Las placas amiloideas en el cerebro es una consecuencia del envejecimiento fisiológico y su presencia no determina que la persona desarrollará en un futuro demencia de alzhéimer.

Caso de que el análisis se llegue a comercializar, su utilidad irá dirigida a estudiar la eficacia de potenciales medicamentos (determinando la reducción de la presencia en sangre de proteína amiloidea), y no tanto a un análisis prospectivo del riesgo de desarrollar la enfermedad. Tiene nula justificación ética conocer si un paciente desarrollará una enfermedad incurable cuando no existe un tratamiento verdaderamente efectivo.

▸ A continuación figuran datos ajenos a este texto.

Definition interaction_requested (e : event) (id : string) (s : effects) : effects * option ProjectionError :=
  if map_has id (pv_interactions (ef_view s)) then
    (s, Some (conflict "interaction_identity_conflict" ("Duplicate interaction " +:+ id)))
  else
    let s := on_view (λ v, with_interactions (map_set id
        {| pi_interactionId := id; pi_request := e; pi_resolution := None |} (pv_interactions v)) v) s in
    (on_view (updateOperation (ev_operationId e) OWaitingInteraction) s, None).

Definition interaction_resolved (e : event) (id : string) (s : effects) : effects * option ProjectionError :=
  let error := conflict "interaction_identity_conflict" ("Interaction " +:+ id +:+ " cannot be resolved") in
  match map_get id (pv_interactions (ef_view s)) with
  | Some i =>
      if bool_decide (is_Some (pi_resolution i)) then (s, Some error)
      else
        let s := on_view (λ v, with_interactions (map_set id
            {| pi_interactionId := pi_interactionId i; pi_request := pi_request i; pi_resolution := Some e |}
            (pv_interactions v)) v) s in
        (on_view (updateOperation (ev_operationId e) ORunning) s, None)
  | None => (s, Some error)
  end.

(** The end of an operation: its status, its queue items, its activity. *)
Definition settle_operation (operationId : option string) (status : operation_status) (queued : queue_status)
    (s : effects) : effects :=
  on_activity (clearActivity operationId)
    (on_view (λ v, completeQueuedOperation operationId queued (updateOperation operationId status v)) s).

El problema actual es establecer la fiabilidad y reproductibilidad del análisis. Para ello es preciso que participen pacientes en estadios iniciales de enfermedad de alzhéimer, al objeto de hallar una correlación inequívoca entre la sintomatología y la amiloidosis sanguínea.

En la actualidad el diagnóstico de las primeras etapas de la demencia de alzhéimer está lleno de imprecisiones, dado que se basa en pruebas de agudeza mental y entrevistas con el paciente. Se estima que el diagnóstico inicial de demencia de alzhéimer tiene una precisión de entre el 50 y el 60%. Para un diagnóstico más eficaz se requiere la realización de técnicas de imagen como el PET (Tomografía Emisión de Positrones).

El nuevo análisis, que el neurólogo Randall Bateman en la universidad de Washington lleva diseñando desde hace dos décadas, se fundamenta en la espectrometría de masas, una tecnología utilizada en química analítica. Con esta técnica se puede detectar la presencia de trazas de proteína β-amiloidea en sangre.

Randall Bateman, junto a David Holtzman, crearon una compañía, logrando la patente para cualquier prueba de amiloidosis que se realizase mediante espectrometría de masas.

La proteína β-amiloidea deriva de la hidrólisis parcial de otra proteína de mucho mayor peso molecular. Se desconoce cuál es la función de esta proteína.

Un problema adicional es que los niveles de proteína amiloidea en sangre son muy bajos. En la medida en que se forman depósitos de esta proteína en el tejido cerebral, sus concentraciones en sangre podrían ser todavía menores, haciendo difícil, quien sabe si imposible, hallar una relación entre la amiloidosis sanguínea y el desarrollo de placas amiloideas en el tejido nervioso.

En el estudio participaron 158 voluntarios cognitivamente normales que se hallan en la sexta o séptima década de vida. Los participantes acudían periódicamente al departamento de neurología de la universidad de Washington, aceptando someterse a punciones espinales y escáneres cerebrales. En el estudio se trató de hallar algún tipo de relación entre la amiloidosis sanguínea (concentraciones de proteína amiloidea en sangre, determinada mediante espectrometría de masas) y presencia de placas amiloideas en el tejido nervioso.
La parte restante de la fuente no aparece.